### What needs to be done
Retype each line exactly as it stands, beginning at the first line of the material and finishing with the line that contains "Proof using Hg".

### Records
Lemma step_full s' : link_full B s0 T (lock_taken s0 K dp) c G dp x s' -> step_failed s'.
Proof using Hg Hok0 Bz Hx Hin Hc Hd Hl Hty HG Hbud.
  destruct step_read as (R & Edes & Eby). pose proof (bz_tree _ _ _ _ _ _ _ Bz) as Ht. destruct (cached_dinode B c x Hc) as (Ety & Esz & _).
  intros [X' Hsz|c' x' G' c1 X' Hsub F' Hfull Hev -> Hx' Hby].
  - exists T, c, G. split; [|split; [done|split; [apply same_files_refl|right; left]]].
    + by destruct Bz; split.
    + rewrite <- Eby, (proj1 (dir_length B T c dp x R)), Hsz. by apply Z2Nat.id.
  - exists (<[dp := x']> T), (set_dinode B c1 d x'), G'. assert (Hex : exists n a, x' = set_i_size n (set_i_addrs a x)).
    { exists (i_size x), (i_addrs x'). rewrite Hx' at 1. by destruct x. }
    assert (Hbx : Forall byte_ok (file_bytes (set_dinode B c1 d x') x')) by (rewrite Hby; apply R).
    split; [|split; [done|split; [|right; by right]]].
    + apply step_busy; try done; [rewrite Hx'; exact (dr_size _ _ _ _ _ R)|]. rewrite Hby, Edes. intros de Hde. by apply (tr_entry _ _ Ht d); [|congruence|].
    + split; [intros j; by apply (redir_live c c1 x x' Hl Hc Hev F' step_block Hex)|]. intros j Hj.
      destruct (redir_file c c1 x x' Ht Hl Hc Hev F' step_block Hex j Hj) as (E1 & E2 & E3). split_and!; [done| |lia].
      destruct (decide (j = d)) as [->|Hne]; [|by apply E3]. rewrite (redir_bytes c c1 x x' Ht Hl Hc Hev F' step_block Hex), Hby. done.
Qed.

### Response
Lemma step_full s' : link_full B s0 T (lock_taken s0 K dp) c G dp x s' -> step_failed s'.
Proof using Hg Hok0 Bz Hx Hin Hc Hd Hl Hty HG Hbud.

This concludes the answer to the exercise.